Uno spettacolo affascinante a cavallo  tra musica, arte e poesia che ricostruisce la carriera di Janis Joplin, dagli esordi nei  primi anni '60 a Austin, Texas, allo strabiliante successo nella San Francisco  dei Figli dei Fiori, sino alla tragica scomparsa in una stanza d'albergo di  Los Angeles, nell'ottobre del 1970, poche settimane dopo la morte di Jimi  Hendrix.
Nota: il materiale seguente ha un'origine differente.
(** The leading one bits of a byte, and what is left after them. *)
Fixpoint lead_ones (fuel : nat) (v : Z) : Z * Z :=
  match fuel with
  | O => (0, v)
  | S f => if Z.testbit v 7 then let '(k, r) := lead_ones f ((v * 2) `mod` 256) in (k + 1, r)
           else (0, v)
  end.

(** [simpleMaskLength]: [None] is the library's [-1], a mask that is not a run
    of ones followed by zeros. *)
Fixpoint simpleMaskLength (mask : list Z) : option Z :=
  match mask with
  | [] => Some 0
  | v :: rest =>
      if v =? 255 then (λ n, n + 8) <$> simpleMaskLength rest
      else let '(k, r) := lead_ones 8 v in
           if (r =? 0) && forallb (λ b, b =? 0) rest then Some k else None
  end.

(** [mask.Size()]. *)
Definition Mask_Size (mask : list Z) : Z * Z :=
  match simpleMaskLength mask with
  | None => (0, 0)
  | Some n => (n, Z.of_nat (length mask) * 8)
  end.

(** [networkNumberAndMask]: [None] is the pair of [nil]s. *)
Definition networkNumberAndMask (n : IPNet) : option (list Z * list Z) :=
  let ip := match To4 (ip_of n) with Some x => x | None => ip_of n end in
  if (length ip =? IPv4len)%nat || (length ip =? IPv6len)%nat then
    if (length (mask_of n) =? IPv4len)%nat then
      if (length ip =? IPv4len)%nat then Some (ip, mask_of n) else None
    else if (length (mask_of n) =? IPv6len)%nat then
      if (length ip =? IPv4len)%nat then Some (ip, drop 12 (mask_of n)) else Some (ip, mask_of n)
    else None
  else None.

(** [n.Contains(ip)]. *)
Definition IPNet_Contains (n : IPNet) (ip : list Z) : bool :=
  let '(nn, m) := default ([], []) (networkNumberAndMask n) in
  let ip := match To4 ip with Some x => x | None => ip end in
  (length ip =? length nn)%nat && bool_decide (zip_with Z.land nn m = zip_with Z.land ip m).

(** ** Printing *)

Definition digit (n : Z) : string :=
  match n with
  | 0 => "0" | 1 => "1" | 2 => "2" | 3 => "3" | 4 => "4" | 5 => "5" | 6 => "6" | 7 => "7"
  | 8 => "8" | 9 => "9" | 10 => "a" | 11 => "b" | 12 => "c" | 13 => "d" | 14 => "e" | _ => "f"
  end%string.

(** Digits of a non-negative number without leading zeros. *)
Fixpoint print_base (fuel : nat) (base n : Z) : string :=
  match fuel with
  | O => ""
  | S f => if n <? base then digit n else print_base f base (n / base) +:+ digit (n `mod` base)
  end.
Definition Uitoa (n : Z) : string := print_base 20 10 n.
Definition hex16 (n : Z) : string := print_base 4 16 n.
Definition hexString (bs : list Z) : string :=
  String.concat "" (map (λ b, digit (b / 16) +:+ digit (b `mod` 16)) bs).

Fixpoint u16_groups (bs : list Z) : list Z :=
  match bs with
  | hi :: lo :: rest => (hi * 256 + lo) :: u16_groups rest
  | _ => []
  end.

Fixpoint zero_run (gs : list Z) : nat :=
  match gs with
  | 0 :: gs' => S (zero_run gs')
  | _ => O
  end.

(** The run of zero groups [::] stands for: the first longest one of at least
    two groups, as start and end. *)
Fixpoint zero_scan (i : nat) (gs : list Z) (best : option (nat * nat)) : option (nat * nat) :=
  match gs with
  | [] => best
  | _ :: gs' =>
      let l := zero_run gs in
      let cur := match best with None => O | Some (s, e) => (e - s)%nat end in
      zero_scan (S i) gs' (if (2 <=? l)%nat && (cur <? l)%nat then Some (i, (i + l)%nat) else best)
  end.

Definition print6 (gs : list Z) : string :=
  match zero_scan 0 gs None with
  | None => String.concat ":" (map hex16 gs)
  | Some (s, e) =>
      String.concat ":" (map hex16 (take s gs)) +:+ "::" +:+ String.concat ":" (map hex16 (drop e gs))
  end.

(** [ip.String()]. *)
Definition IP_String (ip : list Z) : string :=
  if (length ip =? 0)%nat then "<nil>"
  else match To4 ip with
       | Some v4 => String.concat "." (map Uitoa v4)
       | None => if (length ip =? IPv6len)%nat then print6 (u16_groups ip)
                 else "?" +:+ hexString ip
       end.

(** [n.String()] on a possibly nil [*net.IPNet]. *)
Definition IPNet_String (n : option IPNet) : string :=
  match n with
  | None => "<nil>"
  | Some n =>
      match networkNumberAndMask n with
      | None => "<nil>"
      | Some (nn, m) =>
          match simpleMaskLength m with
          | None => IP_String nn +:+ "/" +:+ hexString m
          | Some l => IP_String nn +:+ "/" +:+ Uitoa l
          end
      end
  end.

(** ** Byte strings of a number *)

Lemma length_be_bytes n x : length (be_bytes n x) = n.
Proof. induction n; simpl; auto. Qed.

Lemma be_uint_bytes n x : be_uint (be_bytes n x) = x `mod` 2 ^ (8 * Z.of_nat n).
Proof.
  induction n as [|n IH]; simpl; [by rewrite Z.mod_1_r|].
  rewrite length_be_bytes, IH. set (k := 8 * Z.of_nat n).
  replace (2 ^ (8 * Z.of_nat (S n))) with (2 ^ k * 256)
    by (change 256 with (2 ^ 8); rewrite <-pow2_split by lia; f_equal; lia).
  pose proof (pow2_pos k). rewrite Z.rem_mul_r by lia. lia.
Qed.

Lemma drop_be_bytes k n x : (k ≤ n)%nat → drop k (be_bytes n x) = be_bytes (n - k) x.
Proof.
  revert n. induction k as [|k IH]; intros n Hk; [by rewrite drop_0, Nat.sub_0_r|].
  destruct n as [|n]; [lia|]. simpl. apply IH. lia.
Qed.

Lemma take_be_bytes k n x :
  (k ≤ n)%nat → take k (be_bytes n x) = be_bytes k (x / 2 ^ (8 * Z.of_nat (n - k))).
Proof.
  revert n. induction k as [|k IH]; intros n Hk; [done|].
  destruct n as [|n]; [lia|]. simpl. rewrite IH by lia. f_equal.
  rewrite div_pow2_pow2 by lia. f_equal. f_equal. f_equal. lia.
Qed.

Lemma be_uint_bytes_small n x : 0 ≤ x < 2 ^ (8 * Z.of_nat n) → be_uint (be_bytes n x) = x.
Proof. intros. by rewrite be_uint_bytes, Z.mod_small. Qed.

Lemma be_bytes_inj n x y :
  0 ≤ x < 2 ^ (8 * Z.of_nat n) → 0 ≤ y < 2 ^ (8 * Z.of_nat n) →
  be_bytes n x = be_bytes n y ↔ x = y.
Proof.
  intros Hx Hy. split; [|by intros ->]. intros E.
  by rewrite <-(be_uint_bytes_small n x), E, be_uint_bytes_small.
Qed.

Lemma be_bytes_mod n x : be_bytes n (x `mod` 2 ^ (8 * Z.of_nat n)) = be_bytes n x.
Proof.
  enough (∀ k, (k ≤ n)%nat → be_bytes k (x `mod` 2 ^ (8 * Z.of_nat n)) = be_bytes k x) by eauto.
  induction k as [|k IH]; intros Hk; [done|]. simpl. rewrite IH by lia. f_equal.
  set (a := 8 * Z.of_nat k). change 256 with (2 ^ 8).
  rewrite <-!Z.land_ones, <-!Z.shiftr_div_pow2, Z.shiftr_land by lia.
  rewrite <-Z.land_assoc. f_equal.
  rewrite Z.shiftr_div_pow2, Z.ones_div_pow2, Z.land_comm by lia.
  rewrite Z.land_ones, Z.ones_equiv by lia. apply Z.mod_small.
  assert (2 ^ 8 ≤ 2 ^ (8 * Z.of_nat n - a)) by (apply Z.pow_le_mono_r; lia). lia.
Qed.

(** Two 64-bit halves. *)
Lemma be_bytes_halves l r :
  0 ≤ r < 2 ^ 64 → be_bytes 8 l ++ be_bytes 8 r = be_bytes 16 (l * 2 ^ 64 + r).
Proof.
  intros Hr. rewrite <-(take_drop 8 (be_bytes 16 _)).
  rewrite take_be_bytes, drop_be_bytes by lia. change (16 - 8)%nat with 8%nat.
  change (8 * Z.of_nat 8) with 64.
  rewrite Z.div_add_l, (Z.div_small r), Z.add_0_r by lia. f_equal.
  rewrite <-(be_bytes_mod 8 (l * 2 ^ 64 + r)). change (8 * Z.of_nat 8) with 64.
  rewrite Z.add_comm, Z_mod_plus_full, Z.mod_small by lia. done.
Qed.

Lemma zip_land_be_bytes n x y :
  zip_with Z.land (be_bytes n x) (be_bytes n y) = be_bytes n (Z.land x y).
Proof.
  induction n as [|n IH]; [done|]. simpl. rewrite IH. f_equal.
  change 256 with (2 ^ 8).
  rewrite <-!Z.land_ones, <-!Z.shiftr_div_pow2, Z.shiftr_land by lia.
  rewrite <-(Z.land_diag (Z.ones 8)) at 3. rewrite !Z.land_assoc. f_equal.
  rewrite <-!Z.land_assoc. f_equal. apply Z.land_comm.
Qed.

(** ** Canonical networks *)

Inductive family := V4 | V6.

#[export] Instance family_eq_dec : EqDecision family.
Proof. solve_decision. Defined.

Definition nbytes (f : family) : nat := match f with V4 => IPv4len | V6 => IPv6len end.
Definition width (f : family) : Z := match f with V4 => 32 | V6 => 128 end.

(** The slice that holds address [x], and the network [x/m]. *)
Definition mk_ip (f : family) (x : Z) : list Z := be_bytes (nbytes f) x.
Definition mk_net (f : family) (a m : Z) : IPNet := mkIPNet (mk_ip f a) (CIDRMask m (width f)).

(** An IPv6 address that is not in the IPv4-mapped range [::ffff:0:0/96]. *)
Definition plain (f : family) (x : Z) : Prop := f = V6 → x / 2 ^ 32 ≠ 65535.

(** Network [a/m] as [net.ParseCIDR] delivers it: a mask within the width and an
    address with no host bits. *)
Record canon (f : family) (a m : Z) : Prop := {
  canon_mask : 0 ≤ m ≤ width f;
  canon_addr : 0 ≤ a < 2 ^ width f;
  canon_aligned : a `mod` 2 ^ (width f - m) = 0;
  canon_plain : plain f a }.

(** Address [x] belongs to network [a/m]. *)
Definition in_net (f : family) (a m x : Z) : Prop := a ≤ x < a + 2 ^ (width f - m).

#[export] Instance plain_dec f x : Decision (plain f x).
Proof. unfold plain. destruct f; [left; discriminate|]. apply _. Defined.
#[export] Instance in_net_dec f a m x : Decision (in_net f a m x).
Proof. unfold in_net. apply _. Defined.

Lemma width_pos f : 0 < width f. Proof. by destruct f. Qed.
Lemma width_nbytes f : width f = 8 * Z.of_nat (nbytes f). Proof. by destruct f. Qed.

Lemma length_mk_ip f x : length (mk_ip f x) = nbytes f.
Proof. apply length_be_bytes. Qed.

Lemma be_uint_mk_ip f x : 0 ≤ x < 2 ^ width f → be_uint (mk_ip f x) = x.
Proof. rewrite width_nbytes. apply be_uint_bytes_small. Qed.

Lemma mk_ip_inj f x y :
  0 ≤ x < 2 ^ width f → 0 ≤ y < 2 ^ width f → mk_ip f x = mk_ip f y ↔ x = y.
Proof. rewrite width_nbytes. apply be_bytes_inj. Qed.

(** The mask bytes are the big-endian bytes of [maskval]; checked by evaluation
    at each of the 33 and 129 mask sizes. *)
Lemma CIDRMask_bytes f m : 0 ≤ m ≤ width f → CIDRMask m (width f) = mk_ip f (maskval (width f) m).
Proof.
  intros Hm.
  apply (forall_below (λ m, CIDRMask m (width f) = mk_ip f (maskval (width f) m)) (width f + 1));
    [|lia].
  destruct f; vm_compute; reflexivity.
Qed.

Lemma Mask_Size_CIDRMask f m : 0 ≤ m ≤ width f → Mask_Size (CIDRMask m (width f)) = (m, width f).
Proof.
  intros Hm.
  apply (forall_below (λ m, Mask_Size (CIDRMask m (width f)) = (m, width f)) (width f + 1)); [|lia].
  destruct f; vm_compute; reflexivity.
Qed.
Da timida ragazzina di provincia a regina degli hippie, da blues  woman verace e appassionata a rockstar tutta piume e lustrini, la vita di  Janis (e del suo alter ego, Pearl) è stata una fantastica, e rapidissima,  sequenza di eventi straordinari. Amori travolgenti (come quelli con Country  Joe McDonald o Kris Kristofferson), relazioni omosessuali, trasgressioni a più  livelli e formidabili successi artistici  hanno trasformato i quattro  anni di carriera della Joplin (1966/1970) in un vero e proprio film.   Finale tragico compreso.  
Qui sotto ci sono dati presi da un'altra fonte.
(* ===== verification/CidrSet.v ===== *)
(** * [pkg/nodeipam/ipam/cidrset]: the bitmap allocator of node CIDRs

    [CidrSet] is the Go struct field for field; [used] (a [big.Int]) is a
    non-negative [Z] read and written with [Z.testbit], [Z.setbit] and
    [Z.clearbit].  Each method is one definition.  A method that changes its
    receiver returns the new receiver next to its result; each of them holds the
    mutex for its whole effect, so one call is one atomic step.  The metrics a
    method emits are logged, newest first, in [metrics]. *)

From S2P Require Import Prelude GoNet.

Local Open Scope go_scope.

(** ** State *)

(** The Prometheus calls of the package, each under the label of its set. *)
Inductive metric :=
  | MaxCidrs_Set (n : Z)
  | Allocations_Inc
  | Releases_Inc
  | Tries_Observe (i : Z)
  | Usage_Set (allocated max : Z).

#[export] Instance metric_eq_dec : EqDecision metric.
Proof. solve_decision. Defined.

Record CidrSet := mkCidrSet {
  clusterCIDR : IPNet;
  clusterMaskSize : Z;
  nodeMask : list Z;
  nodeMaskSize : Z;
  maxCIDRs : Z;
  allocatedCIDRs : Z;
  nextCandidate : Z;
  used : Z;
  label : string;
  metrics : list metric }.

#[export] Instance CidrSet_eq_dec : EqDecision CidrSet.
Proof. solve_decision. Defined.

Definition clusterSubnetMaxDiff : Z := 16.

Definition ErrCIDRRangeNoCIDRsRemaining : error :=
  ErrNew "CIDR allocation failed; there are no remaining CIDRs left to allocate in the accepted range".
Definition ErrCIDRSetSubNetTooBig : error :=
  ErrNew "New CIDR set failed; the node CIDR size is too big".
Definition ErrNilCIDR : error := ErrNew "error getting indices for cluster cidr, cidr is nil".
Definition ErrOutOfCluster : error := ErrNew "cidr is out the range of cluster cidr".
Definition ErrOutOfAllocator : error := ErrNew "CIDR is out of the range of CIDR allocator".
Definition ErrInvalidIP : error := ErrNew "invalid IP".

(** ** Operations *)

(** [1 << uint32(subNetMaskSize-clusterMaskSize)] *)
Definition getMaxCIDRs (subNetMaskSize clusterMaskSize : Z) : Z :=
  shl1_int (wrapu 32 (subNetMaskSize - clusterMaskSize)).

Definition NewCIDRSet (cluster : IPNet) (subNetMaskSize : Z) : outcome CidrSet :=
  let '(cms, bits) := Mask_Size (mask_of cluster) in
  if bool_decide (To4 (ip_of cluster) = None) && (clusterSubnetMaxDiff <? subNetMaskSize - cms)
  then Err ErrCIDRSetSubNetTooBig
  else
    let max := getMaxCIDRs subNetMaskSize cms in
    Ok {| clusterCIDR := cluster;
          clusterMaskSize := cms;
          nodeMask := CIDRMask subNetMaskSize bits;
          nodeMaskSize := subNetMaskSize;
          maxCIDRs := max;
          allocatedCIDRs := 0;
          nextCandidate := 0;
          used := 0;
          label := IPNet_String (Some cluster);
          metrics := [MaxCidrs_Set max] |}.

Definition indexToCIDRBlock (s : CidrSet) (index : Z) : outcome IPNet :=
  let cip := ip_of (clusterCIDR s) in
  let block ip := Ok (mkIPNet ip (nodeMask s)) in
  match To4 cip with
  | Some _ =>
      let j := shlu 32 (wrapu 32 index) (wrapu 32 (32 - nodeMaskSize s)) in
      let? c := Uint32 cip in
      block (be_bytes 4 (Z.lor c j))
  | None =>
      match To16 cip with
      | Some _ =>
          let? left := Uint64 (take 8 cip) in
          let? right := Uint64 (drop 8 cip) in
          if nodeMaskSize s <=? 64 then
            let left := Z.lor left (shlu 64 (wrapu 64 index) (wrapu 64 (64 - nodeMaskSize s))) in
            block (be_bytes 8 left ++ be_bytes 8 right)
          else
            let left :=
              if clusterMaskSize s <? 64 then
                let btl := wrapu 64 (nodeMaskSize s - 64) in
                let indexMaxBit := bitlen (wrapu 64 index) in
                if btl <? indexMaxBit then Z.lor left (shru 64 (wrapu 64 index) btl) else left
              else left in
            let right := Z.lor right (shlu 64 (wrapu 64 index) (wrapu 64 (128 - nodeMaskSize s))) in
            block (be_bytes 8 left ++ be_bytes 8 right)
      | None => block []
      end
  end.

Definition CidrSet_String (s : CidrSet) : string :=
  "CIDRSet{used: " +:+ Uitoa (allocatedCIDRs s) +:+ ", max: " +:+ Uitoa (maxCIDRs s) +:+ "}".

(** The search loop of [AllocateNext]: at most [fuel] (the loop bound
    [maxCIDRs]) probes; returns the candidate and the number of steps taken. *)
Fixpoint find_free (fuel : nat) (u max candidate i : Z) : Z * Z :=
  match fuel with
  | O => (candidate, i)
  | S fuel' =>
      if Z.testbit u candidate
      then find_free fuel' u max (Z.rem (candidate + 1) max) (i + 1)
      else (candidate, i)
  end.

Definition AllocateNext (s : CidrSet) : outcome IPNet * CidrSet :=
  if allocatedCIDRs s =? maxCIDRs s then (Err ErrCIDRRangeNoCIDRsRemaining, s)
  else if maxCIDRs s =? 0 then (Panic, s) (* integer divide by zero *)
  else
    let '(candidate, i) :=
      find_free (Z.to_nat (maxCIDRs s)) (used s) (maxCIDRs s) (nextCandidate s) 0 in
    let s' := {| clusterCIDR := clusterCIDR s;
                 clusterMaskSize := clusterMaskSize s;
                 nodeMask := nodeMask s;
                 nodeMaskSize := nodeMaskSize s;
                 maxCIDRs := maxCIDRs s;
                 allocatedCIDRs := allocatedCIDRs s + 1;
                 nextCandidate := Z.rem (candidate + 1) (maxCIDRs s);
                 used := Z.setbit (used s) candidate;
                 label := label s;
                 metrics := Usage_Set (allocatedCIDRs s + 1) (maxCIDRs s)
                              :: Tries_Observe i :: Allocations_Inc :: metrics s |} in
    (indexToCIDRBlock s' candidate, s').

Definition getIndexForIP (s : CidrSet) (ip : list Z) : outcome Z :=
  match To4 ip with
  | Some ip4 =>
      let? c := Uint32 (ip_of (clusterCIDR s)) in
      let? x := Uint32 ip4 in
      let cidrIndex := shru 32 (Z.lxor c x) (wrapu 32 (32 - nodeMaskSize s)) in
      if wrapu 32 (maxCIDRs s) <=? cidrIndex then Err ErrOutOfAllocator else Ok cidrIndex
  | None =>
      match To16 ip with
      | Some _ =>
          let bigIP := Z.lxor (be_uint (ip_of (clusterCIDR s))) (be_uint ip) in
          let cidrIndexBig := Z.shiftr bigIP (wrapu 64 (128 - nodeMaskSize s)) in
          let cidrIndex := wrapu 64 cidrIndexBig in
          if wrapu 64 (maxCIDRs s) <=? cidrIndex then Err ErrOutOfAllocator else Ok cidrIndex
      | None => Err ErrInvalidIP
      end
  end.

(** The last address of a network: its bytes with every host bit set. *)
Definition lastIP (cidr : IPNet) : outcome (list Z) :=
  match To4 (ip_of cidr) with
  | Some _ =>
      let? x := Uint32 (ip_of cidr) in
      let? m := Uint32 (mask_of cidr) in
      Ok (be_bytes 4 (Z.lor x (notu 32 m)))
  | None =>
      let? xl := Uint64 (take 8 (ip_of cidr)) in
      let? ml := Uint64 (take 8 (mask_of cidr)) in
      let? xr := Uint64 (drop 8 (ip_of cidr)) in
      let? mr := Uint64 (drop 8 (mask_of cidr)) in
      Ok (be_bytes 8 (Z.lor xl (notu 64 ml)) ++ be_bytes 8 (Z.lor xr (notu 64 mr)))
  end.

Definition getBeginningAndEndIndices (s : CidrSet) (cidr : option IPNet) : outcome (Z * Z) :=
  match cidr with
  | None => Err ErrNilCIDR
  | Some cidr =>
      let '(maskSize, _) := Mask_Size (mask_of cidr) in
      if negb (IPNet_Contains (clusterCIDR s) (IP_Mask (ip_of cidr) (mask_of (clusterCIDR s)))) &&
         negb (IPNet_Contains cidr (IP_Mask (ip_of (clusterCIDR s)) (mask_of cidr)))
      then Err ErrOutOfCluster
      else if clusterMaskSize s <? maskSize then
        let? b := getIndexForIP s (IP_Mask (ip_of cidr) (nodeMask s)) in
        let? ip := lastIP cidr in
        let? e := getIndexForIP s (IP_Mask ip (nodeMask s)) in
        Ok (b, e)
      else Ok (0, maxCIDRs s - 1)
  end.

(** The body of the loop of [Release] at index [i]. *)
Definition release_bit (s : CidrSet) (i : Z) : CidrSet :=
  if Z.testbit (used s) i then
    {| clusterCIDR := clusterCIDR s; clusterMaskSize := clusterMaskSize s;
       nodeMask := nodeMask s; nodeMaskSize := nodeMaskSize s; maxCIDRs := maxCIDRs s;
       allocatedCIDRs := allocatedCIDRs s - 1;
       nextCandidate := nextCandidate s;
       used := Z.clearbit (used s) i;
       label := label s;
       metrics := Releases_Inc :: metrics s |}
  else s.

(** The body of the loop of [Occupy] at index [i]. *)
Definition occupy_bit (s : CidrSet) (i : Z) : CidrSet :=
  if Z.testbit (used s) i then s
  else
    {| clusterCIDR := clusterCIDR s; clusterMaskSize := clusterMaskSize s;
       nodeMask := nodeMask s; nodeMaskSize := nodeMaskSize s; maxCIDRs := maxCIDRs s;
       allocatedCIDRs := allocatedCIDRs s + 1;
       nextCandidate := nextCandidate s;
       used := Z.setbit (used s) i;
       label := label s;
       metrics := Allocations_Inc :: metrics s |}.

Definition set_usage (s : CidrSet) : CidrSet :=
  {| clusterCIDR := clusterCIDR s; clusterMaskSize := clusterMaskSize s;
     nodeMask := nodeMask s; nodeMaskSize := nodeMaskSize s; maxCIDRs := maxCIDRs s;
     allocatedCIDRs := allocatedCIDRs s; nextCandidate := nextCandidate s; used := used s;
     label := label s;
     metrics := Usage_Set (allocatedCIDRs s) (maxCIDRs s) :: metrics s |}.

(** [for i := begin; i <= end; i++] *)
Definition index_range (b e : Z) : list Z := seqZ b (e - b + 1).

Definition Release (s : CidrSet) (cidr : option IPNet) : outcome unit * CidrSet :=
  match getBeginningAndEndIndices s cidr with
  | Ok (b, e) => (Ok tt, set_usage (foldl release_bit s (index_range b e)))
  | Err err => (Err err, s)
  | Panic => (Panic, s)
  end.

Definition Occupy (s : CidrSet) (cidr : option IPNet) : outcome unit * CidrSet :=
  match getBeginningAndEndIndices s cidr with
  | Ok (b, e) => (Ok tt, set_usage (foldl occupy_bit s (index_range b e)))
  | Err err => (Err err, s)
  | Panic => (Panic, s)
  end.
"Goodbye Janis" è la storia, tra  suoni e visioni, di un personaggio unico e inimitabile della storia del rock.  Janis (come persona ingenua e sensibile) risorge attraverso le lettere che  scriveva ai genitori e alla sorella Laura mentre la sua musica, assolutamente  inimitabile,  viene omaggiata da interpretazioni originali e rispettose.  Anche perchè, come diceva di lei il suo amicoe fedele chitarrista Sam Andrew:  "Chi l'ha ascoltata anche solo per una volta,  non potrà mai  dimenticarla".

EZIO GUAITAMACCHI, voce  narrante
SONIA  ERBETTA (nel ruolo di Janis)

A interpretare dal vivo i grandi hit  di JANIS JOPLIN:
LAURA FEDELE
BRUNELLA BOSCHETTI

 
Il Maestro CARLO MONTANA dipinge sul palco un grande ritratto di  Janis, 2 metri per due.